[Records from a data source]
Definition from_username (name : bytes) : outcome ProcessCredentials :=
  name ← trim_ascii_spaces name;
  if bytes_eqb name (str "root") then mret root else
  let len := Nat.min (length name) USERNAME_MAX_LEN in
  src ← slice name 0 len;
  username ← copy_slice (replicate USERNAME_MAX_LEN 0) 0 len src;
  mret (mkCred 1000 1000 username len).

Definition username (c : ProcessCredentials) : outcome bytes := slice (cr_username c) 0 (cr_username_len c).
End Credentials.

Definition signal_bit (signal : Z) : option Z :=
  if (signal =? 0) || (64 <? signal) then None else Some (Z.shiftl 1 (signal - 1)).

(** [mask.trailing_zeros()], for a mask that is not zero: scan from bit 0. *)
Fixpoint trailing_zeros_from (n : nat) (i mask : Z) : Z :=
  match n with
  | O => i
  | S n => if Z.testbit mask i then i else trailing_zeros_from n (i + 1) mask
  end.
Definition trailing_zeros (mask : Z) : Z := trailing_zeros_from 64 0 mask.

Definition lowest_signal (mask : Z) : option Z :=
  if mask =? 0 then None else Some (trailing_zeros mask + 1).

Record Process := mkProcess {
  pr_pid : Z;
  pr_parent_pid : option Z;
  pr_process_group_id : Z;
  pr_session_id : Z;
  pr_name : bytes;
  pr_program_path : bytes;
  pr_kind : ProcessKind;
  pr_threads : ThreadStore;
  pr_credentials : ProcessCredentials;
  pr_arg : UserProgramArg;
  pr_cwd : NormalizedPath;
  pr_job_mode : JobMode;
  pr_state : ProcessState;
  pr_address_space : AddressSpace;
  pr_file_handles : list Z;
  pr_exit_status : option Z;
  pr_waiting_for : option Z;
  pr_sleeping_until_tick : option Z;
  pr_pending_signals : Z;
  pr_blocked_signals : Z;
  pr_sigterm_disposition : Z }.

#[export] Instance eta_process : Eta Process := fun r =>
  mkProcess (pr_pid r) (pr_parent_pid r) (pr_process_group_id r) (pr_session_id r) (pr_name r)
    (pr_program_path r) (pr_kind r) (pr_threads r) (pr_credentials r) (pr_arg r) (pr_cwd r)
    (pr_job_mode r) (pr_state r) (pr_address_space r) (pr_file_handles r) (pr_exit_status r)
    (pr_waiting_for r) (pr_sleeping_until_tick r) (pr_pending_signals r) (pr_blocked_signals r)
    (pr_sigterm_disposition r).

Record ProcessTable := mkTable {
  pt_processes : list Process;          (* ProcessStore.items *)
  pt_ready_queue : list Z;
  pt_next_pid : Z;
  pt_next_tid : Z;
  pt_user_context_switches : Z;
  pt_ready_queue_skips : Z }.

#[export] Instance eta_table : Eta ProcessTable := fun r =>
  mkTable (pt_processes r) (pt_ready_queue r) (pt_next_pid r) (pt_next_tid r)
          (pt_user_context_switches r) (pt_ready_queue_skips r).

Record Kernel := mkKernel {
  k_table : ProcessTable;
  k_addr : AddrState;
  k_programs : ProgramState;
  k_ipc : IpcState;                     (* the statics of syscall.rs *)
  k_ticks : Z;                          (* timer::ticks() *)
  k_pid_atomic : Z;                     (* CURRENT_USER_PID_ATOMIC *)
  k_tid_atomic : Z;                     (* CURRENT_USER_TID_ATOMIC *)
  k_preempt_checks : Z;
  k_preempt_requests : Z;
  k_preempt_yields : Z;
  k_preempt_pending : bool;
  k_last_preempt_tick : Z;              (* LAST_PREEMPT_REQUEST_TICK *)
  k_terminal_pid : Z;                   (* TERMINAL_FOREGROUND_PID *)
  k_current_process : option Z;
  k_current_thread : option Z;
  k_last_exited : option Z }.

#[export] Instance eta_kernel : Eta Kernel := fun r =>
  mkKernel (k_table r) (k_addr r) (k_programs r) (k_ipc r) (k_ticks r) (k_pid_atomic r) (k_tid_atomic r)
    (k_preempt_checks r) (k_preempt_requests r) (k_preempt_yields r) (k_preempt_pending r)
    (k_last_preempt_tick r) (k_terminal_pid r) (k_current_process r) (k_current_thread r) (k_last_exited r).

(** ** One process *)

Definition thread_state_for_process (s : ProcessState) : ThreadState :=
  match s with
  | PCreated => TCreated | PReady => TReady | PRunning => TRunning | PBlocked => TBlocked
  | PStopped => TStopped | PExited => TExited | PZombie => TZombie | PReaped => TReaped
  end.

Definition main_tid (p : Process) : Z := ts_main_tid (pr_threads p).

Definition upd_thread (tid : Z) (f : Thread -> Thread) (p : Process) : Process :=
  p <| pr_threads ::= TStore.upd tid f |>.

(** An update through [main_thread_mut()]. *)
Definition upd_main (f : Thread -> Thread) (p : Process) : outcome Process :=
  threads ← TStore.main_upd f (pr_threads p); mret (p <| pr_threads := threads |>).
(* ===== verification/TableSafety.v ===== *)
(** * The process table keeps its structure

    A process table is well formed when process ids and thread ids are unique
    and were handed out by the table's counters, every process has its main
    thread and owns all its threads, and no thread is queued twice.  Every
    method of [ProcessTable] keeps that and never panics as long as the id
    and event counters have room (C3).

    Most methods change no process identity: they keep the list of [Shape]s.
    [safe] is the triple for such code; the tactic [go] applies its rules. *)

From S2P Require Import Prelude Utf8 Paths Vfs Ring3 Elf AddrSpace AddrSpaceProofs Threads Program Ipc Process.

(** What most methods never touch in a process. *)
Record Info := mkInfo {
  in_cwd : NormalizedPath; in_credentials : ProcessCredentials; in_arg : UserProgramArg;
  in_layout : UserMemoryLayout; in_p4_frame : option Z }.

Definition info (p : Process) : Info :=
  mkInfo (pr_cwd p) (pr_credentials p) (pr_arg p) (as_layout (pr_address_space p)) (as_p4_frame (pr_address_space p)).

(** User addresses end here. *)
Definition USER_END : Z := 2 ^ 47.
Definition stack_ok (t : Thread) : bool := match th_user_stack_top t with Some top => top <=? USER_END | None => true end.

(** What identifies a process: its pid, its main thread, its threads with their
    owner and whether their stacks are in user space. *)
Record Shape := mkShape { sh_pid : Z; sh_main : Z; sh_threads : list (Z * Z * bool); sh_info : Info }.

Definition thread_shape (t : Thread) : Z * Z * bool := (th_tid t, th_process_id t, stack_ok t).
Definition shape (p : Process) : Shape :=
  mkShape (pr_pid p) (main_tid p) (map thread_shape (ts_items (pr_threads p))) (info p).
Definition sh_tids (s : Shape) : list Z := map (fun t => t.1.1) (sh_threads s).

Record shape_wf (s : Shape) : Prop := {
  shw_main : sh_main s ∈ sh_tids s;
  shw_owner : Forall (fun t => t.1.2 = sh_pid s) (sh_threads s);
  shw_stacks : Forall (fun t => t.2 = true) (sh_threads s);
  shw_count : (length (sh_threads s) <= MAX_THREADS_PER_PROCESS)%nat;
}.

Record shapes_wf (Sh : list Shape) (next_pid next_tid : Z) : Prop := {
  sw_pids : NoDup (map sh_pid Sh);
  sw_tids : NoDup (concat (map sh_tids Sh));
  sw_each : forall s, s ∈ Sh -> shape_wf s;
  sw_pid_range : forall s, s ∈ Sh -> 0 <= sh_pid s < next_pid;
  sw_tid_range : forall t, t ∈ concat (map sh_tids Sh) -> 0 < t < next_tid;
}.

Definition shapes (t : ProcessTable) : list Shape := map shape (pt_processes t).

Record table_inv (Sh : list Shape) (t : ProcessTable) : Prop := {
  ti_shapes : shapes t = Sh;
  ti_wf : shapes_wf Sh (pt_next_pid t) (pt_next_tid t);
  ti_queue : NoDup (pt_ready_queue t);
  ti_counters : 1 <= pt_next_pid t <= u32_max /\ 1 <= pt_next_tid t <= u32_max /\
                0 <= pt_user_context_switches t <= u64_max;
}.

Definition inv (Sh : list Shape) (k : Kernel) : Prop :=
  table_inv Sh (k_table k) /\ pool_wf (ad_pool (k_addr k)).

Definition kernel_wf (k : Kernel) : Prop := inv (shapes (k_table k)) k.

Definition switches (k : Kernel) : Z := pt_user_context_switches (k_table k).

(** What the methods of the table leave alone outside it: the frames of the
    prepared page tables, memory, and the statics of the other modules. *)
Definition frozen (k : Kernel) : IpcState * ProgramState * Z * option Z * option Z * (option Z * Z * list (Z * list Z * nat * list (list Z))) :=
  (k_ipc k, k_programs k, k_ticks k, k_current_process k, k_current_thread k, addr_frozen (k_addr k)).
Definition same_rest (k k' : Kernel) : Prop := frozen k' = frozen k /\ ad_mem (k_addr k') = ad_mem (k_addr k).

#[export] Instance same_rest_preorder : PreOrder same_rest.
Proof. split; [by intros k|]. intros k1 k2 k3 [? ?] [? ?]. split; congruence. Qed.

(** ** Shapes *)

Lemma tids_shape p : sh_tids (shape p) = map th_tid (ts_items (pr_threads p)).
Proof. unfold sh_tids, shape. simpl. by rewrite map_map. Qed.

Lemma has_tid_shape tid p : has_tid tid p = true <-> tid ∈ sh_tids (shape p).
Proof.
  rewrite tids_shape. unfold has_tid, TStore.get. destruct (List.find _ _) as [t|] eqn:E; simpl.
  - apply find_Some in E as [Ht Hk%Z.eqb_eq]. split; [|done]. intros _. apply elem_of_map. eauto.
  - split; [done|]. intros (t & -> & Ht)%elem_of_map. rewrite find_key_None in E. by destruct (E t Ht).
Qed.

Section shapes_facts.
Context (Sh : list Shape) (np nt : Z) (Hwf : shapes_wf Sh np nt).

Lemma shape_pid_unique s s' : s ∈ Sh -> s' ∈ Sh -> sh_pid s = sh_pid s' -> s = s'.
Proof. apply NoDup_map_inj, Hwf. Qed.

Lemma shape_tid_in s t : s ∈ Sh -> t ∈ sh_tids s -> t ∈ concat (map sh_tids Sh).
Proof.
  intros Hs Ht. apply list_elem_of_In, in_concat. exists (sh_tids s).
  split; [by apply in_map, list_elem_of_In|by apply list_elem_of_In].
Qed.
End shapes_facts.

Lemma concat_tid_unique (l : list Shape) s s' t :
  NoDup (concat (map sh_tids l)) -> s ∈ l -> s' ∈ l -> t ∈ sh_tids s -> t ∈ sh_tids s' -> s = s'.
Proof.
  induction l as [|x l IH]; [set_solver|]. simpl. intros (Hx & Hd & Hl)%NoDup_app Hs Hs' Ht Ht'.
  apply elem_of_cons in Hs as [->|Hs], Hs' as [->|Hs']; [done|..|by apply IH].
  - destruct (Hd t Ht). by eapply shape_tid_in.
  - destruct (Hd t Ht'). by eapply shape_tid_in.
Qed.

→ **Problem statement**: Exactly as they appear, retype the lines from the start of the records through the line containing "(pr_job_mode r) (pr_state".

→ **Result of the task**:
Definition from_username (name : bytes) : outcome ProcessCredentials :=
  name ← trim_ascii_spaces name;
  if bytes_eqb name (str "root") then mret root else
  let len := Nat.min (length name) USERNAME_MAX_LEN in
  src ← slice name 0 len;
  username ← copy_slice (replicate USERNAME_MAX_LEN 0) 0 len src;
  mret (mkCred 1000 1000 username len).

Definition username (c : ProcessCredentials) : outcome bytes := slice (cr_username c) 0 (cr_username_len c).
End Credentials.

Definition signal_bit (signal : Z) : option Z :=
  if (signal =? 0) || (64 <? signal) then None else Some (Z.shiftl 1 (signal - 1)).

(** [mask.trailing_zeros()], for a mask that is not zero: scan from bit 0. *)
Fixpoint trailing_zeros_from (n : nat) (i mask : Z) : Z :=
  match n with
  | O => i
  | S n => if Z.testbit mask i then i else trailing_zeros_from n (i + 1) mask
  end.
Definition trailing_zeros (mask : Z) : Z := trailing_zeros_from 64 0 mask.

Definition lowest_signal (mask : Z) : option Z :=
  if mask =? 0 then None else Some (trailing_zeros mask + 1).

Record Process := mkProcess {
  pr_pid : Z;
  pr_parent_pid : option Z;
  pr_process_group_id : Z;
  pr_session_id : Z;
  pr_name : bytes;
  pr_program_path : bytes;
  pr_kind : ProcessKind;
  pr_threads : ThreadStore;
  pr_credentials : ProcessCredentials;
  pr_arg : UserProgramArg;
  pr_cwd : NormalizedPath;
  pr_job_mode : JobMode;
  pr_state : ProcessState;
  pr_address_space : AddressSpace;
  pr_file_handles : list Z;
  pr_exit_status : option Z;
  pr_waiting_for : option Z;
  pr_sleeping_until_tick : option Z;
  pr_pending_signals : Z;
  pr_blocked_signals : Z;
  pr_sigterm_disposition : Z }.

#[export] Instance eta_process : Eta Process := fun r =>
  mkProcess (pr_pid r) (pr_parent_pid r) (pr_process_group_id r) (pr_session_id r) (pr_name r)
    (pr_program_path r) (pr_kind r) (pr_threads r) (pr_credentials r) (pr_arg r) (pr_cwd r)
    (pr_job_mode r) (pr_state r) (pr_address_space r) (pr_file_handles r) (pr_exit_status r)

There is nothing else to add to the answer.